Collect from the data below each line with "unfold".

(Data section begins)

(** X10. The paths that quoting leaves alone are exactly those without
    a slash, without an at-sign and without a leading dot. *)
Theorem quote_statsd_path_fixed_iff (path : string) :
  quote_statsd_path path = path
  <-> occurs "/" path = false
      /\ occurs "@" path = false
      /\ forall t, path <> String "." t.
Proof.
  split.
  - intros H. rewrite <- H. apply quoted_path_shape.
  - intros (Hs & Ha & Hd). unfold quote_statsd_path.
    rewrite (replace_char_absent "/" "." path Hs).
    rewrite (lstrip_char_no_head "." path Hd).
    by apply replace_char_absent.
Qed.

(** X11. Quoting is idempotent. *)
Theorem quote_statsd_path_idempotent (path : string) :
  quote_statsd_path (quote_statsd_path path) = quote_statsd_path path.
Proof.
  destruct (quoted_path_shape path) as (Hs & Ha & Hd).
  unfold quote_statsd_path at 1.
  rewrite (replace_char_absent "/" "." _ Hs).
  rewrite (lstrip_char_no_head "." _ Hd).
  by apply replace_char_absent.
Qed.

Example quote_statsd_path_search :
  quote_statsd_path "/v1/search" = "v1.search".
Proof. reflexivity. Qed.

(** ** Packets of the statsd client *)

Lemma append_nil_l (s : string) : "" +:+ s = s.
Proof. reflexivity. Qed.

Lemma append_cons (a : ascii) (s t : string) :
  String a s +:+ t = String a (s +:+ t).
Proof. reflexivity. Qed.


Lemma append_assoc (s t u : string) : (s +:+ t) +:+ u = s +:+ t +:+ u.
Proof.
  induction s as [|a s IH]; [done|]. rewrite !append_cons. by f_equal.
Qed.

Lemma append_empty_r (s : string) : s +:+ "" = s.
Proof.
  induction s as [|a s IH]; [done|]. rewrite append_cons. by f_equal.
Qed.

Lemma str_truthy_append (s t : string) :
  str_truthy t = true -> str_truthy (s +:+ t) = true.
Proof. destruct s; [done|]. by intros _. Qed.


Lemma tags_truthy_fmap (f : string -> string) (l : list string) :
  tags_truthy (TagsList (f <$> l)) = tags_truthy (TagsList l).
Proof. simpl. by rewrite length_fmap. Qed.

Section ReportFacts.

Variable str_float : Q -> string.
Variables (metric metric_type : string) (value sample_rate rnd : pynum).

(** X12. Without tags the packet is the prefixed metric, the value, the
    type and, for a sampled metric, the rate; the tag settings of the
    client play no part. *)
Theorem report_without_tags (self : StatsClient)
    (tags : option (list string)) :
  sampled sample_rate && num_gt rnd sample_rate = false ->
  default [] tags = [] ->
  _report str_float self metric metric_type value tags sample_rate rnd
  = Some ((if opt_str_truthy (metric_prefix self)
           then format_field (metric_prefix self) +:+ "."
           else "")
          +:+ metric +:+ ":" +:+ str_num str_float value +:+ "|"
          +:+ metric_type
          +:+ (if sampled sample_rate
               then "|@" +:+ str_num str_float sample_rate
               else "")).
Proof.
  intros Hkeep Htags. unfold _report. rewrite Hkeep.
  destruct tags as [[|t l]|]; [|done|]; simpl;
    destruct (opt_str_truthy (metric_prefix self)), (sampled sample_rate);
    simpl; by rewrite ?append_nil_l, ?append_empty_r, ?append_assoc.
Qed.


(** X14. A client built with tag support leaves the metric name alone
    and appends the tags, comma separated, after [|#]; a non-empty
    configured tag prefix is put in front of every tag, followed by an
    underscore. *)
Theorem report_appends_tags (mp tp : option string) (l : list string) :
  l <> [] ->
  sampled sample_rate && num_gt rnd sample_rate = false ->
  _report str_float (StatsClient_init mp tp true)
    metric metric_type value (Some l) sample_rate rnd
  = Some ((if opt_str_truthy mp then format_field mp +:+ "." else "")
          +:+ metric +:+ ":" +:+ str_num str_float value +:+ "|"
          +:+ metric_type
          +:+ (if sampled sample_rate
               then "|@" +:+ str_num str_float sample_rate
               else "")
          +:+ "|#"
          +:+ String.concat ","
                ((fun tag =>
                    (if opt_str_truthy tp
                     then format_field tp +:+ "_"
                     else "") +:+ tag) <$> l)).
Proof.
  intros Hl Hkeep. unfold _report. rewrite Hkeep. cbv zeta.
  destruct l as [|t l]; [done|]. clear Hl.
  cbn [StatsClient_init metric_prefix tag_prefix tag_support negb].
  destruct tp as [tp|]; cbn [opt_str_truthy format_field].
  - destruct (str_truthy tp) eqn:Htp; cbn [opt_str_truthy].
    + rewrite (str_truthy_append tp "_" eq_refl).
      destruct (opt_str_truthy mp), (sampled sample_rate);
        simpl; by rewrite ?append_nil_l, ?append_empty_r, ?append_assoc.
    + rewrite Htp. cbn [tags_truthy length Nat.eqb negb andb tags_items].
      rewrite list_fmap_id.
      destruct (opt_str_truthy mp), (sampled sample_rate);
        simpl; by rewrite ?append_nil_l, ?append_empty_r, ?append_assoc.
  - cbn [tags_truthy length Nat.eqb negb andb tags_items].
    rewrite list_fmap_id.
    destruct (opt_str_truthy mp), (sampled sample_rate);
      simpl; by rewrite ?append_nil_l, ?append_empty_r, ?append_assoc.
Qed.

End ReportFacts.

Lemma report_without_tags_witness :
  _report fraction_str default_client "m.test_hit" "c" (PyInt 1) None
    (PyInt 1) (PyFloat 0)
  = Some "location.m.test_hit:1|c".
Proof.
  apply (report_without_tags fraction_str "m.test_hit" "c" (PyInt 1)
           (PyInt 1) (PyFloat 0) default_client None).
  - reflexivity.
  - reflexivity.
Defined.


Lemma report_appends_tags_witness :
  _report fraction_str (StatsClient_init (Some "location") (Some "geo") true)
    "request" "c" (PyInt 1) (Some ["path:v1.search"; "status:200"])
    (PyInt 1) (PyFloat 0)
  = Some "location.request:1|c|#geo_path:v1.search,geo_status:200".
Proof.
  apply (report_appends_tags fraction_str "request" "c" (PyInt 1)
           (PyInt 1) (PyFloat 0) (Some "location") (Some "geo")
           ["path:v1.search"; "status:200"]).
  - discriminate.
  - reflexivity.
Defined.

Example report_default_client_with_tags :
  _report fraction_str default_client "request" "ms" (PyInt 12)
    (Some ["path:v1.search"; "method:post"]) (PyInt 1) (PyFloat 0)
  = Some "location.request.path_v1.search.method_post:12|ms".
Proof. vm_compute. reflexivity. Qed.

(** ** Timings *)

Lemma py_round_near (q : Q) : (Qabs (inject_Z (py_round q) - q) <= 1 # 2)%Q.
Proof.
  apply Qabs_Qle_condition. unfold py_round.
  destruct (Qle_bool 0 q).
  - pose proof (Qfloor_le (q + (1 # 2))) as Hlo.
    pose proof (Qlt_floor (q + (1 # 2))) as Hhi.
    rewrite inject_Z_plus in Hhi. change (inject_Z 1) with 1%Q in Hhi.
    set (z := inject_Z (Qfloor (q + (1 # 2)))) in *. clearbody z.
    split; lra.
  - pose proof (Qle_ceiling (q - (1 # 2))) as Hlo.
    pose proof (Qceiling_lt (q - (1 # 2))) as Hhi.
    unfold Z.sub in Hhi. rewrite inject_Z_plus in Hhi.
    change (inject_Z (- (1))) with (- (1))%Q in Hhi.
    set (z := inject_Z (Qceiling (q - (1 # 2)))) in *. clearbody z.
    split; lra.
Qed.

(** X15. [timing] always hands the base class a whole number: an
    integer value as it is, a float value as the integer nearest to the
    double-precision product of a thousand and the value, at most one
    half away from that product. *)
Theorem timing_reports_whole_number {R : Type} (float_mul : Q -> Q -> Q)
    (super_timing : string -> pynum -> option (list string) -> pynum -> R)
    (metric : string) (value : pynum) (tags : option (list string))
    (sample_rate : pynum) :
  exists z,
    timing float_mul super_timing metric value tags sample_rate
    = super_timing metric (PyInt z) tags sample_rate
    /\ match value with
       | PyInt x => z = x
       | PyFloat q => (Qabs (inject_Z z - float_mul 1000 q) <= 1 # 2)%Q
       end.
Proof.
  destruct value as [x|q].
  - by exists x.
  - exists (py_round (float_mul 1000%Q q)).
    split; [done|apply py_round_near].
Qed.

Example py_round_halves :
  py_round (5 # 2) = 3 /\ py_round (-5 # 2) = -3 /\ py_round (12 # 5) = 2.
Proof. by vm_compute. Qed.

(** ** The logging tween *)

Section TweenFacts.

Variable handler : Request -> Registry -> handled * Registry.
Variable request : Request.
Variables start now : Q.
Variable reg : Registry.

(** X16. The tween is transparent: it returns the handler's response,
    or re-raises the handler's exception, whatever it records. *)
Theorem log_tween_transparent :
  (log_tween handler request start now reg).1 = (handler request reg).1.
Proof.
  unfold log_tween. destruct (handler request reg) as [[r|exc] reg1]; [done|].
  simpl.
  by destruct (is_BaseClientError exc || is_HTTPRedirection exc),
    (is_HTTPClientError exc), (is_Exception exc).
Qed.

(** X17. What the tween adds to the stats client, after whatever the
    handler recorded, is either nothing or one timing followed by one
    counter, both named [request]; the counter carries the tags of the
    timing plus a status tag. *)
Theorem log_tween_timer_then_counter :
  stats_calls (log_tween handler request start now reg).2
  = stats_calls (handler request reg).2
  \/ exists status : Z,
       stats_calls (log_tween handler request start now reg).2
       = stats_calls (handler request reg).2
         ++ [Timing "request" (py_round ((now - start) * 1000))
               ["path:" +:+ quote_statsd_path (path request);
                "method:" +:+ lower (method request)];
             Incr "request"
               ["path:" +:+ quote_statsd_path (path request);
                "method:" +:+ lower (method request);
                "status:" +:+ pretty status]].
Proof.
  unfold log_tween. destruct (handler request reg) as [[r|exc] reg1].
  - right. exists (status_code r). simpl. by rewrite <- app_assoc.
  - destruct (is_BaseClientError exc || is_HTTPRedirection exc).
    { right. exists (exc_status_code exc). simpl. by rewrite <- app_assoc. }
    destruct (is_HTTPClientError exc); [by left|].
    destruct (is_Exception exc); [|by left].
    right. eexists. simpl. by rewrite <- app_assoc.
Qed.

(Data section ends)

--- Task result ---
  - intros (Hs & Ha & Hd). unfold quote_statsd_path.
  unfold quote_statsd_path at 1.
  intros Hkeep Htags. unfold _report. rewrite Hkeep.
  intros Hl Hkeep. unfold _report. rewrite Hkeep. cbv zeta.
  apply Qabs_Qle_condition. unfold py_round.
    unfold Z.sub in Hhi. rewrite inject_Z_plus in Hhi.
  unfold log_tween. destruct (handler request reg) as [[r|exc] reg1]; [done|].
  unfold log_tween. destruct (handler request reg) as [[r|exc] reg1].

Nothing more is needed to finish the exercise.